Al riguardo, in via generale, si fa presente che, come più volte sostenuto dalla Commissione per l'accesso ai documenti amministrativi (in particolare, Plenum del 2.2.2010 e del 23.2.2010 e parere del 5.10.2010), il "diritto di accesso" ed il "diritto di informazione" dei consiglieri comunali nei confronti della P.A. trovano la loro disciplina specifica nell'art.43 del decreto legislativo n.267/2000 che riconosce ai consiglieri il diritto di ottenere dagli uffici tutte le notizie e le informazioni in loro possesso, utili all'espletamento del proprio mandato.
Dal contenuto della citata norma si evince il riconoscimento in capo al consigliere comunale di un diritto dai confini più ampi sia del diritto di accesso ai documenti amministrativi attribuito al cittadino nei confronti del comune di residenza (art.10, T.U.Enti locali) sia, più in generale, nei confronti della P.A. quale disciplinato dalla legge n.241/90. Il T.A.R. Friuli Venezia Giulia-Trieste, Sez.I, con sentenza del 9 luglio 2020, n.253, pur riconoscendo il diritto del consigliere comunale di ottenere dagli uffici del comune tutte le notizie e le informazioni utili all'espletamento del proprio mandato, diritto ampiamente affermato dalla prevalente giurisprudenza amministrativa, ha ritenuto non assentibile "la pretesa dell'interessato, non assistita da alcun corrispondente obbligo di legge gravante sull'ente civico, di esercitare il diritto in questione nella modalità a lui più gradita", precisando che non si possono "invadere spazi intangibili di discrezionalità, né, tanto meno, sostituirsi all'Amministrazione in valutazioni di carattere organizzativo/funzionale che solo ad essa competono e che fuoriescono dal perimetro proprio della speciale forma di accesso spettante ai consiglieri comunali ex art.43 del d.lgs. n.267/2000".
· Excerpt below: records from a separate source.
(** [std::sort] with comparator [lt], as run on the short arrays of this
    file: insertion of each element in turn into the sorted prefix, behind
    the elements that are not greater. *)
Fixpoint sort_insert {T : Type} (lt : T -> T -> bool) (x : T) (l : list T)
  : list T :=
  match l with
  | [] => [x]
  | y :: l' => if lt x y then x :: y :: l' else y :: sort_insert lt x l'
  end.

Definition std_sort {T : Type} (lt : T -> T -> bool) (l : list T) : list T :=
  fold_left (fun acc x => sort_insert lt x acc) l [].

Definition origin : Point := mkPoint 0 0 0.

(** [v[i]] on a vector; every use in this file is in range. *)
Definition at_ (v : list Point) (i : nat) : Point := nth i v origin.

(** [_unique_points]: element [i] is kept iff no later element equals it. *)
Fixpoint _unique_points (input_points : list Point) : list Point :=
  match input_points with
  | [] => []
  | x :: rest =>
      let found := existsb (fun y => (x == y)%P) rest in
      if negb found then x :: _unique_points rest else _unique_points rest
  end.

(* ------------------------------------------------------------------ *)
(** ** The construction functions *)

Section IntersectionConstruction.

Context {PR : Predicates} {CP : CollisionPredicates}
        {GT : GeometryTools} {CS : Constants}.

(** *** Low-level intersection construction functions *)




Definition intersection_segment_point_1d (p0 p1 q0 : double) : list double :=
  if collides_segment_point_1d p0 p1 q0 then [q0] else [].

Definition intersection_segment_point_2d (p0 p1 q0 : Point) : list Point :=
  if collides_segment_point_2d p0 p1 q0 then [q0] else [].

Definition intersection_segment_point_3d (p0 p1 q0 : Point) : list Point :=
  if collides_segment_point_3d p0 p1 q0 then [q0] else [].

Definition intersection_triangle_point_2d (p0 p1 p2 q0 : Point)
  : list Point :=
  if collides_triangle_point_2d p0 p1 p2 q0 then [q0] else [].

Definition intersection_triangle_point_3d (p0 p1 p2 q0 : Point)
  : list Point :=
  if collides_triangle_point_3d p0 p1 p2 q0 then [q0] else [].

Definition intersection_tetrahedron_point_3d (p0 p1 p2 p3 q0 : Point)
  : list Point :=
  if collides_tetrahedron_point_3d p0 p1 p2 p3 q0 then [q0] else [].

(** *** Segment-segment, 1D *)

Definition intersection_segment_segment_1d (p0 p1 q0 q1 : double)
  : list double :=
  (* The list of points (convex hull) *)
  let points : list double := [] in
  (* Compute orientation of segment end points wrt other segment *)
  let p0o := orient1d q0 q1 p0 in
  let p1o := orient1d q0 q1 p1 in
  let q0o := orient1d p0 p1 q0 in
  let q1o := orient1d p0 p1 q1 in
  (* Compute total orientation of segments wrt other segment *)
  let po := p0o * p1o in
  let qo := q0o * q1o in
  (* Special case: no collision *)
  if (po >? 0) || (qo >? 0) then points
  else
    (* Indicators to avoid duplicates *)
    let '(p0i, p1i, q0i, q1i) := (false, false, false, false) in
    (* Special case: end point collision *)
    let '(points, p0i, q0i) := add_if_equal Qeq_bool points p0 q0 p0i q0i in
    let '(points, p0i, q1i) := add_if_equal Qeq_bool points p0 q1 p0i q1i in
    let '(points, p1i, q0i) := add_if_equal Qeq_bool points p1 q0 p1i q0i in
    let '(points, p1i, q1i) := add_if_equal Qeq_bool points p1 q1 p1i q1i in
    (* Main case: interior collisions *)
    let points := if negb p0i && (p0o =? 0) then points ++ [p0] else points in
    let points := if negb p1i && (p1o =? 0) then points ++ [p1] else points in
    let points := if negb q0i && (q0o =? 0) then points ++ [q0] else points in
    let points := if negb q1i && (q1o =? 0) then points ++ [q1] else points in
    points.

(** *** Segment-segment, 2D *)

(** The block guarded by [po == 0. or qo == 0.]: possible end point
    collisions. *)
Definition segment_segment_2d_endpoints
    (p0 p1 q0 q1 : Point) (p0o p1o q0o q1o po qo : double)
    (points : list Point) : list Point :=
  (* Indicators to avoid duplicates *)
  let '(p0i, p1i, q0i, q1i) := (false, false, false, false) in
  (* Check point-point collisions *)
  let '(points, p0i, q0i) := add_if_equal Point_eqb points p0 q0 p0i q0i in
  let '(points, p0i, q1i) := add_if_equal Point_eqb points p0 q1 p0i q1i in
  let '(points, p1i, q0i) := add_if_equal Point_eqb points p1 q0 p1i q0i in
  let '(points, p1i, q1i) := add_if_equal Point_eqb points p1 q1 p1i q1i in
  (* Check end points of first segment *)
  let points :=
    if po =? 0 then
      (* Project points to major axis of second segment *)
      let major_axis := major_axis_2d (q1 - q0)%P in
      let P0 := project_to_axis_2d p0 major_axis in
      let P1 := project_to_axis_2d p1 major_axis in
      let Q0 := project_to_axis_2d q0 major_axis in
      let Q1 := project_to_axis_2d q1 major_axis in
      (* Check collisions *)
      let points :=
        if negb p0i && (p0o =? 0) && collides_segment_point_1d Q0 Q1 P0
        then points ++ [p0] else points in
      let points :=
        if negb p1i && (p1o =? 0) && collides_segment_point_1d Q0 Q1 P1
        then points ++ [p1] else points in
      points
    else points in
  (* Check end points of second segment *)
  let points :=
    if qo =? 0 then
      (* Project points to major axis of first segment *)
      let major_axis := major_axis_2d (p1 - p0)%P in
      let P0 := project_to_axis_2d p0 major_axis in
      let P1 := project_to_axis_2d p1 major_axis in
      let Q0 := project_to_axis_2d q0 major_axis in
      let Q1 := project_to_axis_2d q1 major_axis in
      (* Check collisions *)
      let points :=
        if negb q0i && (q0o =? 0) && collides_segment_point_1d P0 P1 Q0
        then points ++ [q0] else points in
      let points :=
        if negb q1i && (q1o =? 0) && collides_segment_point_1d P0 P1 Q1
        then points ++ [q1] else points in
      points
    else points in
  points.

(** The block "Compute intersection point based on shortest segment": the
    values of [num], [den] and [x] after the [if]/[else]. *)
Definition segment_segment_2d_shortest
    (p0 p1 q0 q1 : Point) (p0o q0o : double) : double * double * Point :=
  if squared_distance p0 p1 <? squared_distance q0 q1 then
    let num := p0o in
    let den := (x_ p1 - x_ p0) * (y_ q1 - y_ q0)
             - (y_ p1 - y_ p0) * (x_ q1 - x_ q0) in
    let x := (p0 + (num / den) * (p1 - p0))%P in
    (num, den, x)
  else
    let num := q0o in
    let den := (x_ q1 - x_ q0) * (y_ p1 - y_ p0)
             - (y_ q1 - y_ q0) * (x_ p1 - x_ p0) in
    let x := (q0 + (num / den) * (q1 - q0))%P in
    (num, den, x).

(** The block "almost collinear segments": the representative point. *)
Definition segment_segment_2d_collinear_point (p0 p1 q0 q1 : Point) : Point :=
  (* Compute major axis *)
  let major_axis := major_axis_2d (p1 - p0)%P in
  (* Sort the points along major axis *)
  let _points :=
    std_sort (fun a b => coord a major_axis <? coord b major_axis)
             [p0; p1; q0; q1] in
  (* Compute midpoint *)
  (0.5 * (at_ _points 1 + at_ _points 2))%P.

Definition intersection_segment_segment_2d (p0 p1 q0 q1 : Point)
  : list Point :=
  (* The list of points (convex hull) *)
  let points : list Point := [] in
  (* Compute orientation of segment end points wrt other segment *)
  let p0o := orient2d q0 q1 p0 in
  let p1o := orient2d q0 q1 p1 in
  let q0o := orient2d p0 p1 q0 in
  let q1o := orient2d p0 p1 q1 in
  (* Compute total orientation of segments wrt other segment *)
  let po := p0o * p1o in
  let qo := q0o * q1o in
  (* Special case: no collision *)
  if (po >? 0) || (qo >? 0) then points
  (* Special case: *possible* end point collision(s) *)
  else if (po =? 0) || (qo =? 0) then
    segment_segment_2d_endpoints p0 p1 q0 q1 p0o p1o q0o q1o po qo points
  else
    (* Compute intersection point based on shortest segment *)
    let '(num, den, x) := segment_segment_2d_shortest p0 p1 q0 q1 p0o q0o in
    (* Special case: almost collinear segments *)
    if Qabs (den * den) <? DOLFIN_EPS_LARGE * Qabs num then
      let x := segment_segment_2d_collinear_point p0 p1 q0 q1 in
      let points := points ++ [x] in
      points
    else
      (* Main case: add intersection point *)
      let points := points ++ [x] in
      _unique_points points.

(** *** Segment-segment, 3D *)

Definition intersection_segment_segment_3d (p0 p1 q0 q1 : Point)
  : list Point :=
  (* The list of points (convex hull) *)
  let points : list Point := [] in
  (* Avoid some unnecessary computations *)
  if negb (collides_segment_segment_3d p0 p1 q0 q1) then points
  (* Check if the segment is actually a point *)
  else if (p0 == p1)%P && collides_segment_point_3d q0 q1 p0
  then points ++ [p0]
  else if (q0 == q1)%P && collides_segment_point_3d p0 p1 q0
  then points ++ [q0]
  else
    (* First test points to match procedure of
       _collides_segment_segment_3d *)
    let points :=
      if collides_segment_point_3d q0 q1 p0 then points ++ [p0] else points in
    let points :=
      if collides_segment_point_3d q0 q1 p1 then points ++ [p1] else points in
    let points :=
      if collides_segment_point_3d p0 p1 q0 then points ++ [q0] else points in
    let points :=
      if collides_segment_point_3d p0 p1 q1 then points ++ [q1] else points in
    (* Now we may have found all the intersections *)
    if Nat.eqb (List.length points) 1 then points
    else if Nat.ltb 1 (List.length points) then _unique_points points
    else
      (* Follow Shewchuk Lecture Notes on Geometric Robustness *)
      let w := (p0 - p1)%P in
      let v := (q0 - q1)%P in
      let u := (p1 - q1)%P in
      let wv := cross w v in
      let vu := cross v u in
      let den := squared_norm wv in
      let num := dot wv vu in
      let points :=
        if (den =? 0) && (num =? 0) then points
        else if (den =? 0) && negb (num =? 0) then points
        else if negb (den =? 0) then
          (* If fraction is close to 1, swap p0 and p1 *)
          let x0 :=
            if Qabs (num / den - 1) <? DOLFIN_EPS_LARGE then
              let u_swapped := (p0 - q1)%P in
              let vu_swapped := cross v u_swapped in
              let num_swapped := - dot wv vu_swapped in
              (p0 + (num_swapped / den) * (p1 - p0))%P
            else
              (p1 + (num / den) * (p0 - p1))%P in
          points ++ [x0]
        else points in
      _unique_points points.

(** *** Triangle-segment *)

Definition intersection_triangle_segment_2d (p0 p1 p2 q0 q1 : Point)
  : list Point :=
  let points : list Point := [] in
  (* Add point intersections (2) *)
  let points := _add points (intersection_triangle_point_2d p0 p1 p2 q0) in
  let points := _add points (intersection_triangle_point_2d p0 p1 p2 q1) in
  (* Add segment-segment intersections (3) *)
  let points := _add points (intersection_segment_segment_2d p0 p1 q0 q1) in
  let points := _add points (intersection_segment_segment_2d p0 p2 q0 q1) in
  let points := _add points (intersection_segment_segment_2d p1 p2 q0 q1) in
  _unique_points points.

(** Everything after the projections is commented out in the source, so
    the function ends in [return points] with [points] still empty. *)
Definition intersection_triangle_segment_3d (p0 p1 p2 q0 q1 : Point)
  : list Point :=
  (* The list of points (convex hull) *)
  let points : list Point := [] in
  (* Compute orientation of segment end points wrt triangle plane *)
  let q0o := orient3d p0 p1 p2 q0 in
  let q1o := orient3d p0 p1 p2 q1 in
  (* Compute total orientation of segment wrt triangle plane *)
  let qo := q0o * q1o in
  (* Special case: no collision *)
  if qo >? 0 then points
  else
    (* Compute triangle plane normal and major axis *)
    let n := cross_product p0 p1 p2 in
    let major_axis := major_axis_3d n in
    (* Project points to major axis plane *)
    let P0 := project_to_plane_3d p0 major_axis in
    let P1 := project_to_plane_3d p1 major_axis in
    let P2 := project_to_plane_3d p2 major_axis in
    let Q0 := project_to_plane_3d q0 major_axis in
    let Q1 := project_to_plane_3d q1 major_axis in
    points.

(** *** Tetrahedron-segment (no final [_unique_points] in the source) *)

Definition intersection_tetrahedron_segment_3d (p0 p1 p2 p3 q0 q1 : Point)
  : list Point :=
  let points : list Point := [] in
  (* Add point intersections *)
  let points :=
    _add points (intersection_tetrahedron_point_3d p0 p1 p2 p3 q0) in
  let points :=
    _add points (intersection_tetrahedron_point_3d p0 p1 p2 p3 q1) in
  (* Add triangle-segment intersections (4) *)
  let points := _add points (intersection_triangle_segment_3d p0 p1 p2 q0 q1) in
  let points := _add points (intersection_triangle_segment_3d p0 p1 p3 q0 q1) in
  let points := _add points (intersection_triangle_segment_3d p0 p2 p3 q0 q1) in
  let points := _add points (intersection_triangle_segment_3d p1 p2 p3 q0 q1) in
  points.

(** *** Intersections with triangles and tetrahedra: computed by delegation

    A composite intersector is a sequence of [_add(points, f(...))]
    statements starting from the empty vector; [add_all] runs such a
    sequence in order. *)
Definition add_all (calls : list (list Point)) : list Point :=
  fold_left _add calls [].

Definition intersection_triangle_triangle_2d (p0 p1 p2 q0 q1 q2 : Point)
  : list Point :=
  let points := add_all
    [ (* Add point intersections (3 + 3 = 6) *)
      intersection_triangle_point_2d p0 p1 p2 q0;
      intersection_triangle_point_2d p0 p1 p2 q1;
      intersection_triangle_point_2d p0 p1 p2 q2;
      intersection_triangle_point_2d q0 q1 q2 p0;
      intersection_triangle_point_2d q0 q1 q2 p1;
      intersection_triangle_point_2d q0 q1 q2 p2;
      (* Add segment-segment intersections (3 x 3 = 9) *)
      intersection_segment_segment_2d p0 p1 q0 q1;
      intersection_segment_segment_2d p0 p1 q0 q2;
      intersection_segment_segment_2d p0 p1 q1 q2;
      intersection_segment_segment_2d p0 p2 q0 q1;
      intersection_segment_segment_2d p0 p2 q0 q2;
      intersection_segment_segment_2d p0 p2 q1 q2;
      intersection_segment_segment_2d p1 p2 q0 q1;
      intersection_segment_segment_2d p1 p2 q0 q2;
      intersection_segment_segment_2d p1 p2 q1 q2 ] in
  _unique_points points.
Tuttavia, in merito alla questione segnalata, si evidenzia che il Consiglio di Stato, con la recente sentenza del 1° marzo 2023, n.2189, ha accolto il ricorso in appello proposto da un consigliere comunale che, ai fini dell'esercizio delle proprie funzioni, chiedeva l'accesso agli atti dell'ente concernenti avvisi di pagamento, ingiunzioni, iscrizioni a ruolo, cartelle esattoriali ed altro. L'Alto Consesso ha ribadito che sul consigliere comunale non grava alcun onere di motivare le proprie richieste di accesso. Infatti, tale diritto riconosciuto ai consiglieri comunali è strettamente funzionale all'esercizio delle loro funzioni e si configura come peculiare espressione del principio democratico dell'autonomia locale e della rappresentanza esponenziale della collettività.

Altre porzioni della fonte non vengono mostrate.